FDA Approves New Artificial Heart Valve Studied Extensively in Utah at Intermountain Medical Center

SALT LAKE CITY – The U.S. Food and Drug Administration has approved the first artificial heart valve that can replace an aortic heart valve damaged by heart disease that does not require open-heart surgery.  Heart researchers and cardiac surgeons at the Heart Institute at Intermountain Medical Center played a key role in the approval of the breakthrough valve as the Utah hospital was one of only 25 centers in the country to participate in the devices pioneering clinical trial.

Brian Whisenant, MD, director of the structural heart program at the Heart Institute Intermountain Medical Center, and Kent Jones, MD, chairman of the department of cardiovascular thoracic surgery, led the pioneering clinical trials that led to the FDA's approval of the valve. Rose Felice from Price was the first patient in Utah to receive the valve at the Heart Institute at Intermountain Medical Center in 2009. Two years later she is still doing well.

"Surgery to replace the aortic valve is an effective treatment for severe aortic valve stenosis. The Sapien Transcatheter Heart Valve is an example of an innovative new device that will provide some people with this condition who can't undergo open heart surgery with the option of valve replacement," said Dr. Whisenant.

Aortic valve stenosis is a progressive, age-related disease caused by calcium deposits on the aortic valve that cause the valve to narrow. As the heart works harder to pump enough blood through the smaller valve opening, the heart eventually weakens, which can lead to problems such as fainting, chest pain, irregular heart rhythms or cardiac arrest. Once symptoms of aortic stenosis occur, more than half of patients die within two years.  
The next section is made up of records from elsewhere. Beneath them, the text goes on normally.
Lemma trip_submit rt r cmd op sequenced h (Q : list event -> Empty_set -> Prop) : is_command rt -> submittable rt r h cmd -> cmd_op cmd = Some op ->
  trip rt r (res <~ submit cfg r cmd; answer res sequenced (response_of op)) h Q.
Proof.
  intros Hrt Hs Hop. eapply triple_then; [apply triple_submit; [apply answered_refusal|exact Hs]|].
  intros h' res _ Hres. by apply (trip_answer rt r cmd op).
Qed.

Definition is_intent (rt : Route) : Prop := match rt with RJoin | RDeal | RMove | RFinish | RClaim => True | _ => False end.

Lemma trip_finishIntent rt r c op h (Q : list event -> Empty_set -> Prop) : is_intent rt -> begun r h c -> sender op = Some (c_Player c) ->
  trip rt r (finishIntent cfg r c (h_key r) op (response_of op)) h Q.
Proof.
  intros Hrt Hb Hs. unfold finishIntent. apply trip_command. intros h1 Hp1 Hl.
  eapply triple_then; [apply (triple_call _ _ _ _ (fun h' now => Ev ENow now ∈ h')); [done|auto with hist]|].
  intros h2 now Hp2 Hn. cbv beta in Hn. destruct (begun_later r c h h2 Hb ltac:(by etrans)) as (B1 & B2 & B3 & B4).
  apply trip_submit; [by destruct rt| |done].
  assert (Hi : intent_allowed r h2 (mkCommand (player_key (c_Player c) (h_key r)) (UnixMilli now) (Some op))); [|by destruct rt].
  split; [|by exists c, op]. split; [done|done|exact (later_call _ _ _ Hl Hp2)|by exists now].
Qed.

(** ** The commands *)

Lemma trip_pathTournament rt r h : trip rt r (pathTournament r) h (fun _ _ => True).
Proof. unfold pathTournament. destruct (ValidateTournamentID _); [by apply triple_writeError; [apply answered_refusal|]|by apply triple_go]. Qed.

Lemma trip_pathRound rt r h : trip rt r (pathRound r) h (fun _ _ => True).
Proof.
  unfold pathRound. destruct (bytes_of (h_round r)) as [|c [|]]; [|case_goal|]; try (by apply triple_go);
    by apply triple_writeError; [apply answered_refusal|].
Qed.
To restore normal blood flow, patients with severe aortic valve stenosis need open-heart surgery to replace the diseased valve. However, the procedure is too risky for some patients.

The valve is made of cow tissue and polyester supported with a stainless steel mesh frame. To replace the diseased valve, it is compressed into the end of a long, thin, tube-like device called a delivery catheter. The delivery catheter, which is slightly wider than a pencil, and the valve are inserted into the femoral artery through a small incision in the leg and threaded to the site of the diseased valve. The heart valve is then released from the delivery catheter and expanded with a balloon and is immediately functional.  

The FDA's approval of the Sapien THV is based on a study in 365 patients who were not eligible for open-heart surgery.  Intermountain Medical Center was the only center in the Intermountain West to participate in the study.  In the  trial, half of the patients received the Sapien valve. The other study patients received another treatment that did not require open-heart surgery.  One alternative procedure involved enlarging the aortic valve opening by stretching it with a balloon (balloon valvuloplasty).

Patients receiving the Sapien valve were more likely to survive one year after surgery. After a year, 69 percent of the Sapien patients were alive compared with 50 percent of those who received an alternative treatment.

After a trial that took place in part at Intermountain Medical Center, the U.S. Food and Drug Administration has approved the first artificial heart valve that can replace an aortic heart valve damaged by heart disease that does not require open-heart surgery.